Sam Graham
- Born: 6 July 1997 (age 29)
- Height: 1.91 m (6 ft 3 in)
- Weight: 112 kg (247 lb; 17 st 9 lb)

Rugby union career
- Position(s): Flanker, Number 8
- Current team: Northampton Saints

Youth career
- Bath

Amateur team(s)
- Years: Team / Apps / (Points)
- Chippenham RFC

Senior career
- Years: Team / Apps / (Points)
- 2018–2020: Bristol Bears / 4 / (10)
- 2018: → Massey (loan) / 10 / (0)
- 2018–2019: → Hartpury University (loan) / 0 / (0)
- 2020–2022: Doncaster Knights / 31 / (0)
- 2022–2026: Northampton Saints / 68 / (40)
- 2026–: Newcastle Red Bulls / 0 / (0)
- Correct as of 3 January 2026

= Sam Graham (rugby union) =

English rugby union player

Sam Graham (born 6 July 1997) is an English rugby union player who plays as a back row forward for Newcastle Red Bulls.

==Career==
Graham started his rugby career playing for Chippenham RFC and played as a youngster in the Bath Rugby academy. He went on to play for Massey Rugby Club in Auckland, for whom he made ten appearances. He signed a two year academy contract with Bristol Bears in 2018. He played for Hartpury on loan in 2019.

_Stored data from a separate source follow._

(** C1, as the code has it. When [getWaveform] assembles a stream from
    cached files and the merged stream has more than 200 samples, the
    trace of the call is: loads and fetches, then one [os.remove] per
    loaded descriptor in listing order, then, last, the write of the
    consolidated descriptor, under which the directory afterwards holds
    the returned stream. *)
Theorem removals_precede_the_write
        (net sta loc cha id : string) (d : directory)
        (r : Stream) (w' : world) (tr : Trace) (rest : Stream) :
  filter (wanted cha loc) (map fst d) <> [] ->
  getWaveform C e net sta loc cha id (start d) = (Ok (Some r), w') ->
  r = tr :: rest ->
  (200 < npts tr)%nat ->
  let times := filter (intersects e) (filter (wanted cha loc) (map fst d)) in
  exists pre,
    w_log w' = (pre ++ map EvRemove times
                    ++ [EvWrite (cache_name C cha loc tr)])%list
    /\ Forall (fun ev => ~ is_mutation ev) pre
    /\ times <> []
    /\ lookup_file (cache_name C cha loc tr) (w_dir w') = Some r.
Proof.
  intros Hfiles Hrun Hr Hn times.
  assert (Hquiet_load : forall l, Forall is_load l ->
                                  Forall (fun ev => ~ is_mutation ev) l).
  { intros l Hl. eapply Forall_impl; [| exact Hl].
    intros [] H; simpl in *; tauto. }
  assert (Hquiet_fetch : forall l, Forall is_fetch l ->
                                   Forall (fun ev => ~ is_mutation ev) l).
  { intros l Hl. eapply Forall_impl; [| exact Hl].
    intros [] H; simpl in *; tauto. }
  assert (Hfinish : forall stream l,
             Forall (fun ev => ~ is_mutation ev) l ->
             merge_and_pickle C cha loc times stream (mkWorld d [] l)
             = (Ok (Some r), w') ->
             exists pre,
               w_log w' = (pre ++ map EvRemove times
                    ++ [EvWrite (cache_name C cha loc tr)])%list
               /\ Forall (fun ev => ~ is_mutation ev) pre
               /\ lookup_file (cache_name C cha loc tr) (w_dir w') = Some r).
  { intros stream l Hl Hm. unfold times in Hm.
    rewrite times_loaded_for, merge_and_pickle_run in Hm.
    destruct (Stream_merge C stream) as [| tr' rest']; [discriminate |].
    destruct (200 <? npts tr')%nat eqn:E.
    - injection Hm as Hres Hw. rewrite Hr in Hres.
      injection Hres as -> ->. subst w'; simpl.
      exists l. rewrite <- times_loaded_for, <- app_assoc.
      repeat split; auto. rewrite Hr. apply lookup_store_same.
    - injection Hm as Hres Hw. rewrite Hr in Hres.
      injection Hres as -> ->.
      apply Nat.ltb_ge in E. lia. }
  destruct times as [| first others] eqn:Etimes.
  { pose proof (getWaveform_no_times
                  net sta loc cha id (start d) Hfiles Etimes) as Herr.
    rewrite Herr in Hrun. discriminate. }
  rewrite (getWaveform_cached net sta loc cha id (start d) first others Etimes)
    in Hrun.
  unfold assemble, start in Hrun. unfold bind at 1 in Hrun.
  destruct (loadFiles_run (first :: others) (mkWorld d [] []))
    as (r1 & l1 & Hload & Hl1).
  simpl in Hload. rewrite Hload in Hrun.
  destruct r1 as [stream | x]; [| discriminate].
  destruct (missing_time_frames e first (first :: others)) as [| g gs].
  - destruct (Hfinish stream l1 (Hquiet_load _ Hl1) Hrun)
      as (pre & H1 & H2 & H3).
    exists pre. repeat split; auto. discriminate.
  - destruct (loadGaps_run (g :: gs) net sta loc cha (mkWorld d [] l1))
      as (r2 & l2 & Hgaps & Hl2 & _ & Hr2).
    simpl in Hgaps. unfold bind at 1 in Hrun. rewrite Hgaps in Hrun.
    destruct Hr2 as [-> | (gaps & -> & Hne)]; [discriminate |].
    destruct (stream ++ gaps)%list as [| t0 ts] eqn:Eapp.
    + apply app_eq_nil in Eapp. tauto.
    + assert (Hq : Forall (fun ev => ~ is_mutation ev) (l1 ++ l2))
        by (apply Forall_app; split; auto).
      destruct (Hfinish (t0 :: ts) (l1 ++ l2)%list Hq Hrun)
        as (pre & H1 & H2 & H3).
      exists pre. repeat split; auto. discriminate.
Qed.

He signed for Doncaster Knights in the Rugby Championship in 2020, and won the players’ and coaches’ player of the year awards during his first year. The following year, he captained the side to a second-place finish in the Championship in 2021-22, and was named in the Championship's team of the year as they won 17 out of 20 matches.

He signed for Northampton Saints in the summer of 2022. He scored four tries in twenty appearances in his first season with the club. In December 2023, having made 31 appearances for the club and captaining the side on two occasions, he signed a new contract with Northampton.

On 12 January 2026, Graham would leave Northampton to join Premiership rivals Newcastle Red Bulls on a two-year contract from the 2026-27 season.

==Honours==
- Northampton
- Premiership Rugby: 2023–24, 2025–26
- European Rugby Champions Cup runner-up: 2024–25

==Personal life==
Graham worked as a chef prior to becoming a professional rugby union player.